La guerre en Ukraine, accélérateur de l’indépendance européenne

Lors d’un appel aux parlementaires français le 23 mars dernier, le président Volodymyr Zelensky a appelé à ce que « les entreprises françaises [quittent] le marché russe. Renault, Auchan, Leroy Merlin et autres doivent cesser d’être les sponsors de la machine de guerre russe […]. Le monde entier se souviendra que les valeurs valent plus que les bénéfices »1. Les politiques commerciales et industrielles sont aussi des affaires géopolitiques. Les effets de la guerre en Ukraine ressemblent à un scénario analogue au choc pétrolier de 19732. Même si l’année 2021 est marquée par le retour à la croissance, celle-ci a vu se multiplier les pénuries de matières premières et le freinage des flux logistiques à cause du maintien des restrictions sanitaires et du manque de main-d’œuvre.
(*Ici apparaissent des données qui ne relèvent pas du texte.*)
(** ** Failures of the Error Escalator *)

(** C6. A failure inside the Error Escalator is normalized, the
    escalator's child span is finished with error status unless it is
    finished already, and the normalized error is raised; the run holds no
    escalator call besides itself and at most one outbound request, so a
    whole relay makes at most one escalation and two outbound requests. *)
Theorem escalator_failure_is_final
    E path headers id payload span (s : SpanStore) err closed :
  span ≠ Some SpanWithoutGetChild →
  escalateAttempt E path headers id payload = (Throw err, closed) →
  let r := forwardPostAuthorizationError E path headers id payload span s in
  let fspiopError := ReformatFSPIOPError E err in
  outcome r = Throw (Fspiop fspiopError) ∧
  (∀ p, span = Some (SpanRef p) →
     store r !! length s =
       Some {| spanName := "forwardPostAuthorizationError"; spanParent := p;
               isFinished := true; finishCalls := 1;
               spanError := if closed then None else Some fspiopError |}) ∧
  escalations (calls r) = [EvEscalate path headers id payload span] ∧
  length (sends (calls r)) ≤ 1 ∧
  (∀ path' headers' id' authorization span' (s' : SpanStore),
     span' ≠ Some SpanWithoutGetChild →
     let r' := forwardPostAuthorization E path' headers' id' authorization
                 span' s' in
     length (escalations (calls r')) ≤ 1 ∧ length (sends (calls r')) ≤ 2).
Proof.
  intros Hspan Hfail r fspiopError.
  destruct (escalator_run E path headers id payload span s Hspan)
    as (Hout & Hstore & Hesc & Hsends & _).
  fold r in Hout, Hstore, Hesc, Hsends. rewrite Hfail in Hout, Hstore.
  split; [exact Hout|].
  split.
  { intros p ->. rewrite Hstore. cbn [escalatorSpans].
    rewrite lookup_new. by destruct closed. }
  split; [exact Hesc|].
  split.
  { rewrite Hsends. unfold escalatorSends, sentBy.
    repeat case_match; cbn; lia. }
  intros path' headers' id' authorization span' s' Hspan' r'.
  destruct (forwarder_run E path' headers' id' authorization span' s' Hspan')
    as (_ & _ & Hesc' & Hsends' & _).
  fold r' in Hesc', Hsends'. rewrite Hesc', Hsends'.
  unfold forwarderSends, escalatorSends, sentBy. rewrite length_app.
  split; repeat case_match; cbn; lia.
Qed.

Lemma escalator_failure_is_final_witness :
  let E := Sample.env false false false in
  let path := "/thirdpartyRequests/transactions/{ID}/authorizations/error" in
  let payload :=
    ErrorBody {| errorCode := "2001"; errorDescription := "ECONNREFUSED";
                 extensionList := [] |} in
  let r := forwardPostAuthorizationError E path Sample.headers
             Sample.transactionRequestId payload (Some (SpanRef 0))
             Sample.inbound in
  Some (SpanRef 0) ≠ Some SpanWithoutGetChild ∧
  escalateAttempt E path Sample.headers Sample.transactionRequestId payload =
    (Throw Sample.noErrorEndpoint, false) ∧
  outcome r =
    Throw (Fspiop (ReformatFSPIOPError E Sample.noErrorEndpoint)) ∧
  (∀ p, Some (SpanRef 0) = Some (SpanRef p) →
     store r !! length Sample.inbound =
       Some {| spanName := "forwardPostAuthorizationError"; spanParent := p;
               isFinished := true; finishCalls := 1;
               spanError :=
                 Some (ReformatFSPIOPError E Sample.noErrorEndpoint) |}) ∧
  escalations (calls r) =
    [EvEscalate path Sample.headers Sample.transactionRequestId payload
       (Some (SpanRef 0))] ∧
  length (sends (calls r)) ≤ 1 ∧
  (∀ path' headers' id' authorization span' (s' : SpanStore),
     span' ≠ Some SpanWithoutGetChild →
     let r' := forwardPostAuthorization E path' headers' id' authorization
                 span' s' in
     length (escalations (calls r')) ≤ 1 ∧ length (sends (calls r')) ≤ 2).
Proof.
  cbv zeta. split; [discriminate|]. split; [reflexivity|].
  exact (escalator_failure_is_final (Sample.env false false false)
           "/thirdpartyRequests/transactions/{ID}/authorizations/error"
           Sample.headers Sample.transactionRequestId
           (ErrorBody {| errorCode := "2001";
                         errorDescription := "ECONNREFUSED";
                         extensionList := [] |})
           (Some (SpanRef 0)) Sample.inbound
           Sample.noErrorEndpoint false ltac:(discriminate) eq_refl).
Defined.
(** X9.  For a page number from 1 on and a positive page size, the listing
    answers with a page: its count is the number of active products, its
    number of pages is that count divided by the page size and rounded up,
    the page holds at most page_size products, every page before the last
    is full, and a page after the last is empty. *)
Theorem listing_page_bounds (st : Store) (page page_size : Z) :
  1 <= page -> 1 <= page_size ->
  exists entries count total_pages,
    run (get_all_products_for_sale (page_request page page_size)) st
    = ProductsPage entries count page page_size total_pages
    /\ count = Z.of_nat (List.length (filter Product_is_active (products st)))
    /\ count <= total_pages * page_size < count + page_size
    /\ Z.of_nat (List.length entries) <= page_size
    /\ (page < total_pages -> Z.of_nat (List.length entries) = page_size)
    /\ (total_pages < page -> entries = []).
Proof.
  intros Hpage Hsize.
  set (count := Z.of_nat (List.length (filter Product_is_active (products st)))).
  destruct (ceiling_bounds count page_size ltac:(subst count; lia) Hsize)
    as [Htp [Hlo Hhi]].
  do 3 eexists. split; [apply (listing_page st page page_size Hpage Hsize)|].
  fold count.
  assert (List.length (order_by_name (filter Product_is_active (products st)))
          = List.length (filter Product_is_active (products st))) as Hlen.
  { clear. induction (filter Product_is_active (products st)) as [|p l IH];
      [reflexivity|].
    simpl. rewrite <- IH. clear IH.
    induction (order_by_name l) as [|q r IH]; simpl; [reflexivity|].
    destruct (String.leb (Product_name p) (Product_name q)); simpl; auto. }
  rewrite length_map, length_slice, Hlen.
  replace ((page - 1) * page_size + page_size - (page - 1) * page_size)
    with page_size by lia.
  repeat split; auto.
  - lia.
  - intros Hfull.
    assert ((page - 1) * page_size + page_size < count) as Hin by nia.
    assert (0 <= (page - 1) * page_size) as Hoff by nia.
    revert Hin Hoff. generalize ((page - 1) * page_size). subst count.
    intros offset Hin Hoff. lia.
  - intros Hpast.
    assert (List.length
              (slice ((page - 1) * page_size) ((page - 1) * page_size + page_size)
                     (order_by_name (filter Product_is_active (products st))))
            = 0%nat) as L.
    { rewrite length_slice, Hlen.
      assert (count <= (page - 1) * page_size) as Hout by nia.
      revert Hout. generalize ((page - 1) * page_size). subst count.
      intros offset Hout. lia. }
    destruct (slice _ _ _); [reflexivity|discriminate].
Qed.

Lemma listing_page_bounds_witness :
  exists entries count total_pages,
    run (get_all_products_for_sale (page_request 2 1)) shop
    = ProductsPage entries count 2 1 total_pages
    /\ count = 2
    /\ Z.of_nat (List.length entries) <= 1.
Proof.
  destruct (listing_page_bounds shop 2 1) as [e [c [t [H1 [H2 [_ [H4 _]]]]]]].
  - apply Z.leb_le; reflexivity.
  - apply Z.leb_le; reflexivity.
  - exists e, c, t. repeat split; [exact H1|exact H2|exact H4].
Defined.
(** * Route planner: fuel stops and fuel cost

    A shallow embedding of [optimo_route/serializers.py] and
    [optimo_route/views.py].

    Conventions of the model.
    - A Python [float] is the rational number it denotes ([Q]); the rounding
      of binary float operations is not modelled.  Floor division [//] by
      500 is the mathematical floor, which is what CPython computes on
      route-sized magnitudes.
    - A [Decimal] is the rational number it denotes; the arithmetic of the
      [decimal] module rounds every result to the context precision
      (28 significant digits, half-even), and that rounding is modelled.
    - A [DecimalField(decimal_places=2)] value is a number of hundredths.
    - Exceptions are values of type [exn]; code that touches the database or
      the network runs in the monad [M], which threads the request's
      environment (fuel-price table, number of outbound requests sent). *)

From Stdlib Require Import ZArith QArith Qround Qabs Qpower List String Bool Lia Lqa.
From Stdlib Require Import Permutation.
Import ListNotations.

Local Open Scope string_scope.
Local Open Scope Z_scope.

(** ** Data model *)

(** [models.FuelPrice]: one row of the fuel-price table. *)
Record FuelPrice := mkFuelPrice {
  city : string;
  state : string;
  price_per_gallon : Z  (* DecimalField(max_digits=5, decimal_places=2): hundredths *)
}.

(** The dictionary appended to [optimal_stops]. *)
Record FuelStop := mkFuelStop {
  stop_city : string;
  stop_state : string;
  stop_price_per_gallon : Z;
  distance_from_start : Z
}.

(** GeoJSON geometry of a route, passed through untouched. *)
Definition Geometry := list (Q * Q).
(** * wallet_system: the wallet ledger handlers, embedded in Rocq

    The development follows [internal/api] (the wallet and auth handlers),
    [internal/utils] (the Redis cache helpers) and [internal/domain] (the
    GORM models) of the repository.

    Modelling conventions.
    - A MySQL table is the list of its rows in primary-key order; every
      table carries its AUTO_INCREMENT counter.
    - Redis is a finite map from key strings to the values the handlers
      marshal into it.  The 60 s time-to-live of an entry is not modelled:
      expiry only removes entries, so a cache hit of the model is a hit of
      the program within those 60 s and a read from the store after them.
      The wallet routes always find the [redisClient] that [main] puts
      into the context.
    - Amounts and balances ([float64] in the source) are integers; the
      handlers only add, subtract and compare them.  Integer arithmetic is
      the arithmetic of [float64] as long as the magnitudes stay within
      2^53 ([float64_exact]); the general statements about sums and
      differences of balances carry that bound.
    - A refused INSERT leaves the AUTO_INCREMENT counter where it was
      (InnoDB may skip a value there); the statements about refused
      registrations and wallet creations speak of the rows only.
    - What MySQL and bcrypt decide and the source does not (the collation
      of [username = ?], the order of rows that tie under
      [ORDER BY created_at desc], the password hash) is a parameter, the
      class [Env].  An [Env] arranges tied rows in one way; a statement
      that spans several queries and must hold however each of them
      arranges its ties quantifies over [Env] for each.
    - Infrastructure failures of MySQL and Redis (lost connections) are
      not modelled: a statement fails only for the reasons the schema
      gives it (no row, a violated key). *)

From Stdlib Require Import ZArith NArith Ascii String Sorted Permutation Lia.
From stdpp Require Import base numbers option list gmap strings pretty.

Local Open Scope Z_scope.

(** ** internal/domain: the GORM models *)

Module User.
Record t := mk {
  ID : N;
  Username : string;
  Password : string;
  Role : string
}.
End User.

Module Wallet.
Record t := mk {
  ID : N;
  UserID : N;
  Balance : Z
}.

(** The zero value of the Go struct. *)
Definition zero : t := mk 0 0 0.

Definition with_balance (w : t) (b : Z) : t := mk (ID w) (UserID w) b.
End Wallet.

Module Transaction.
Record t := mk {
  ID : N;
  FromWalletID : option N;
  ToWalletID : option N;
  Amount : Z;
  Type_ : string;
  CreatedAt : Z
}.
End Transaction.

(** ** The external collaborators the source leaves open *)

(** [collate a b] is MySQL's [a = b] on the [username] column,
    [order_created_at_desc] is what [ORDER BY created_at desc] yields: some
    arrangement of the rows with non-increasing [created_at].  [bcrypt]
    stands for [bcrypt.GenerateFromPassword]. *)
Class Env := {
  collate : string -> string -> bool;
  bcrypt : string -> string;
  order_created_at_desc : list Transaction.t -> list Transaction.t;
  order_created_at_desc_perm :
    forall l, Permutation l (order_created_at_desc l);
  order_created_at_desc_sorted :
    forall l,
      StronglySorted
        (fun a b => Transaction.CreatedAt b <= Transaction.CreatedAt a)
        (order_created_at_desc l)
}.

(** ** strconv *)

Definition max_int : Z := 2 ^ 63 - 1.
Definition min_int : Z := - 2 ^ 63.

(** Go's [int] arithmetic wraps around at 64 bits. *)
Definition wrap_int (z : Z) : Z := (z + 2 ^ 63) mod 2 ^ 64 - 2 ^ 63.

(** [strconv.Itoa]: the decimal numeral, with a leading [-] below zero. *)
Definition Itoa (z : Z) : string := pretty z.

Definition is_digit (c : ascii) : bool :=
  let n := N_of_ascii c in ((48 <=? n) && (n <=? 57))%N.

Definition digit_value (c : ascii) : Z := Z.of_N (N_of_ascii c) - 48.

Fixpoint parse_digits (s : string) (acc : Z) : option Z :=
  match s with
  | EmptyString => Some acc
  | String c r =>
      if is_digit c then parse_digits r (10 * acc + digit_value c) else None
  end.

(** [strconv.Atoi]: an optional sign and at least one decimal digit; a
    value outside [int] is an error. *)
Definition Atoi (s : string) : option Z :=
  match s with
  | EmptyString => None
  | String c r =>
      let neg := Ascii.eqb c "-" in
      let body := if Ascii.eqb c "-" || Ascii.eqb c "+" then r else s in
      match body with
      | EmptyString => None
      | _ =>
          match parse_digits body 0 with
          | None => None
          | Some n =>
              let v := if neg then - n else n in
              if (min_int <=? v) && (v <=? max_int) then Some v else None
          end
      end
  end.

(** ** strings and regexp, as the auth handlers use them *)

Definition is_upper (c : ascii) : bool :=
  let n := N_of_ascii c in ((65 <=? n) && (n <=? 90))%N.

Definition is_lower (c : ascii) : bool :=
  let n := N_of_ascii c in ((97 <=? n) && (n <=? 122))%N.

Definition lower_ascii (c : ascii) : ascii :=
  if is_upper c then ascii_of_N (N_of_ascii c + 32) else c.

(** [strings.ToLower] on the ASCII strings that reach it. *)
Fixpoint ToLower (s : string) : string :=
  match s with
  | EmptyString => EmptyString
  | String c r => String (lower_ascii c) (ToLower r)
  end.

Fixpoint all_alpha (s : string) : bool :=
  match s with
  | EmptyString => true
  | String c r => (is_upper c || is_lower c) && all_alpha r
  end.

(** [regexp.MatchString(`^[A-Za-z]+$`, username)] *)
Definition isValidUsername (username : string) : bool :=
  match username with
  | EmptyString => false
  | _ => all_alpha username
  end.

Definition isValidPassword (password : string) : bool :=
  let n := String.length password in ((8 <=? n) && (n <=? 15))%nat.

(** ** The ledger store (MySQL through GORM) *)

Record DB := mkDB {
  users : list User.t;
  wallets : list Wallet.t;
  transactions : list Transaction.t;
  users_seq : N;
  wallets_seq : N;
  transactions_seq : N
}.

Definition empty_db : DB := mkDB [] [] [] 1 1 1.

Section store.
Context `{Env}.

(** [db.Where("username = ?", name).First(&user)] *)
Definition first_user_by_username (d : DB) (name : string) : option User.t :=
  List.find (fun u => collate (User.Username u) name) (users d).

(** [db.Where("user_id = ?", uid).First(&wallet)] *)
Definition first_wallet_by_user (d : DB) (uid : N) : option Wallet.t :=
  List.find (fun w => N.eqb (Wallet.UserID w) uid) (wallets d).

(** [tx.Model(&wallet).Update("balance", gorm.Expr("balance + ?", delta))]:
    [UPDATE wallets SET balance = balance + delta WHERE id = wid]. *)
Definition update_balance (wid : N) (delta : Z) (d : DB) : DB :=
  mkDB (users d)
       (List.map
          (fun w =>
             if N.eqb (Wallet.ID w) wid
             then Wallet.with_balance w (Wallet.Balance w + delta)
             else w)
          (wallets d))
       (transactions d) (users_seq d) (wallets_seq d) (transactions_seq d).

(** [tx.Create(&t)] on a transaction: the row gets the next identifier and
    the clock reading [now] (autoCreateTime:milli). *)
Definition create_transaction (now : Z) (from to : option N) (amount : Z)
    (kind : string) (d : DB) : DB :=
  mkDB (users d) (wallets d)
       (transactions d ++
          [Transaction.mk (transactions_seq d) from to amount kind now])
       (users_seq d) (wallets_seq d) (N.succ (transactions_seq d)).

(** [db.Create(&user)]: refused when the unique index on [username] has the
    name already. *)
Definition create_user (username password : string) (d : DB) : option DB :=
  if List.existsb (fun u => collate (User.Username u) username) (users d)
  then None
  else Some (mkDB (users d ++ [User.mk (users_seq d) username password "user"])
                  (wallets d) (transactions d)
                  (N.succ (users_seq d)) (wallets_seq d) (transactions_seq d)).

(** [db.Create(&wallet)]: refused when the unique index on [user_id] has the
    user already, or when the user row the foreign key points to is
    missing. *)
Definition create_wallet (uid : N) (d : DB) : option (Wallet.t * DB) :=
  if List.existsb (fun w => N.eqb (Wallet.UserID w) uid) (wallets d)
     || negb (List.existsb (fun u => N.eqb (User.ID u) uid) (users d))
  then None
  else
    let w := Wallet.mk (wallets_seq d) uid 0 in
    Some (w, mkDB (users d) (wallets d ++ [w]) (transactions d)
                  (users_seq d) (N.succ (wallets_seq d)) (transactions_seq d)).

(** [from_wallet_id = ? OR to_wallet_id = ?]; a NULL column matches
    nothing. *)
Definition involves (wid : N) (t : Transaction.t) : bool :=
  match Transaction.FromWalletID t with
  | Some f => N.eqb f wid
  | None => false
  end
  || match Transaction.ToWalletID t with
     | Some g => N.eqb g wid
     | None => false
     end.

(** The body of the transaction in [TransferHandler]. *)
Definition transfer_tx (now : Z) (fromWallet toWallet : Wallet.t)
    (amount : Z) (d : DB) : DB :=
  create_transaction now
    (Some (Wallet.ID fromWallet)) (Some (Wallet.ID toWallet)) amount "transfer"
    (update_balance (Wallet.ID toWallet) amount
       (update_balance (Wallet.ID fromWallet) (- amount) d)).

(** The body of the transaction in [DepositHandler]. *)
Definition deposit_tx (now : Z) (wallet : Wallet.t) (amount : Z) (d : DB) : DB :=
  create_transaction now None (Some (Wallet.ID wallet)) amount "deposit"
    (update_balance (Wallet.ID wallet) amount d).
End store.

(** ** Responses and cached values *)

Record HistoryPage := mkPage {
  hp_transactions : list Transaction.t;
  hp_page : Z;
  hp_page_size : Z;
  hp_total : Z;
  hp_total_pages : Z
}.

(** The zero value of the anonymous [cached] struct. *)
Definition zero_page : HistoryPage := mkPage [] 0 0 0 0.

(** The [gin.H] bodies the handlers send. *)
Inductive Body :=
| error (msg : string)
| message (msg : string)
| wallet_created (wallet : Wallet.t)
| wallet_info (wallet : Wallet.t) (cached : bool)
| history (h : HistoryPage) (cached : bool).

Record Response := JSON { status : Z; body : Body }.

Definition StatusOK : Z := 200.
Definition StatusCreated : Z := 201.
Definition StatusBadRequest : Z := 400.
Definition StatusUnauthorized : Z := 401.
Definition StatusNotFound : Z := 404.
Definition StatusInternalServerError : Z := 500.

(** What [SetCache] marshals: a wallet, or a history response. *)
Inductive CacheVal :=
| cv_wallet (w : Wallet.t)
| cv_history (h : HistoryPage).

(** ** internal/utils: the cache helpers *)

(** [GetCache] with a [*domain.Wallet] destination.  A history object has
    none of the wallet's fields, so unmarshalling it leaves the zero
    wallet. *)
Definition GetCache_wallet (rdb : gmap string CacheVal) (key : string)
    : option Wallet.t :=
  match rdb !! key with
  | None => None
  | Some (cv_wallet w) => Some w
  | Some (cv_history _) => Some Wallet.zero
  end.

(** [GetCache] with the [cached] struct of the history handler as
    destination. *)
Definition GetCache_history (rdb : gmap string CacheVal) (key : string)
    : option HistoryPage :=
  match rdb !! key with
  | None => None
  | Some (cv_history h) => Some h
  | Some (cv_wallet _) => Some zero_page
  end.

Definition SetCache (key : string) (value : CacheVal)
    (rdb : gmap string CacheVal) : gmap string CacheVal :=
  <[key := value]> rdb.

Definition DeleteCache (key : string) (rdb : gmap string CacheVal)
    : gmap string CacheVal :=
  delete key rdb.

(** ** The state the handlers share *)

Record State := mkState {
  db : DB;
  rdb : gmap string CacheVal
}.

Definition empty_state : State := mkState empty_db ∅.

(** [strconv.Itoa(int(userID.(uint)))] *)
Definition uid_string (uid : N) : string := Itoa (wrap_int (Z.of_N uid)).
(** Shallow embedding of [model/gin.py] (Graph Isomorphism Network) and the
    properties of its constructors and forward passes.

    The Python classes [ApplyNodeFunc], [MLP] and [GIN] are embedded as
    records with an [__init__] and a [forward] each.  Python exceptions and
    the mutable state the code threads through its calls are made explicit
    with a state-and-exception monad.  The numerical kernels of torch and DGL
    (linear maps, batch normalisation, ReLU, dropout, graph pooling, neighbour
    aggregation, tensor addition) are an interface, [Framework]: the model
    only composes them. *)

From Stdlib Require Import String ZArith List Bool Lia QArith Permutation.
Import ListNotations.
Close Scope Q_scope.

(** * Exceptions, results and the monad *)

(** The exceptions the program can raise.  [FrameworkError] stands for any
    exception raised inside a torch or DGL kernel during a forward pass; the
    other constructors are the Python exceptions raised by the code of the
    model itself, by list indexing, by attribute access and by the
    constructors of the library modules. *)
Inductive exn : Type :=
| ValueError (msg : string)
| KeyError (msg : string)
| NotImplementedError
| IndexError
| AttributeError
| FrameworkError.

Inductive result (A : Type) : Type :=
| Ok (a : A)
| Raise (e : exn).
Arguments Ok {A} a.
Arguments Raise {A} e.

(** A computation over a state [S] that returns an [A] or raises. *)
Definition M (St A : Type) : Type := St -> result (A * St).

Definition ret {St A : Type} (a : A) : M St A := fun s => Ok (a, s).

Definition raise {St A : Type} (e : exn) : M St A := fun _ => Raise e.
Pour les industries européennes, l’invasion de l’Ukraine a produit de nouveaux chocs d’offres et a dévoilé notre dépendance aux importations russes au grand jour. En réaction, la Commission européenne a proposé son nouveau plan nommé REPowerEU afin de sortir de notre consommation d’énergies russes.

Par Geoffrey Comte

Un révélateur de nos dépendances

La France possède le deuxième stock d’Investissement Direct à l’étranger (IDE) en Russie, à hauteur de trois milliards d’euros en 2019. Ce dernier concerne en premier lieu les secteurs de l’énergie et de la construction automobile, représentant respectivement 58% et 3% des IDE français en 20203. L’entreprise Renault en est la principale bénéficiaire, détenant plus de 30% des parts du marché russe. La firme s’est récemment retirée de Russie, en transférant plus de 2,2 milliards d’euros d’actifs au Kremlin4.

En 2018, la part des intrants russes au sein de la demande finale consommée par l’industrie manufacturière s’élève à seulement 1,7%. La France apparaît a priori relativement indépendante de la Russie. Pourtant, il faut considérer le risque systémique de l’augmentation du prix du gaz et la perspective d’un scénario type crise pétrolière de 1973. Entre 2020 et 2021, le cours du gaz naturel européen a dépassé le seuil des 140 euros le mégawattheure, soit une explosion de 500% en un an5. La reprise économique a donc entraîné une hausse des prix de l’énergie et une augmentation des coûts des intrants sur les chaînes d’approvisionnements internationales. La Russie fournit environ 48% du gaz naturel, pour un total de 155 000 milliards de m³, et 25% du pétrole importés de l’Europe6. La France en importe 17%. Mais, outre-rhin, 65% des importations de gaz arrivent de Russie, et en tant que premier partenaire commercial de la France, cela se reporte sur les prix des producteurs nationaux.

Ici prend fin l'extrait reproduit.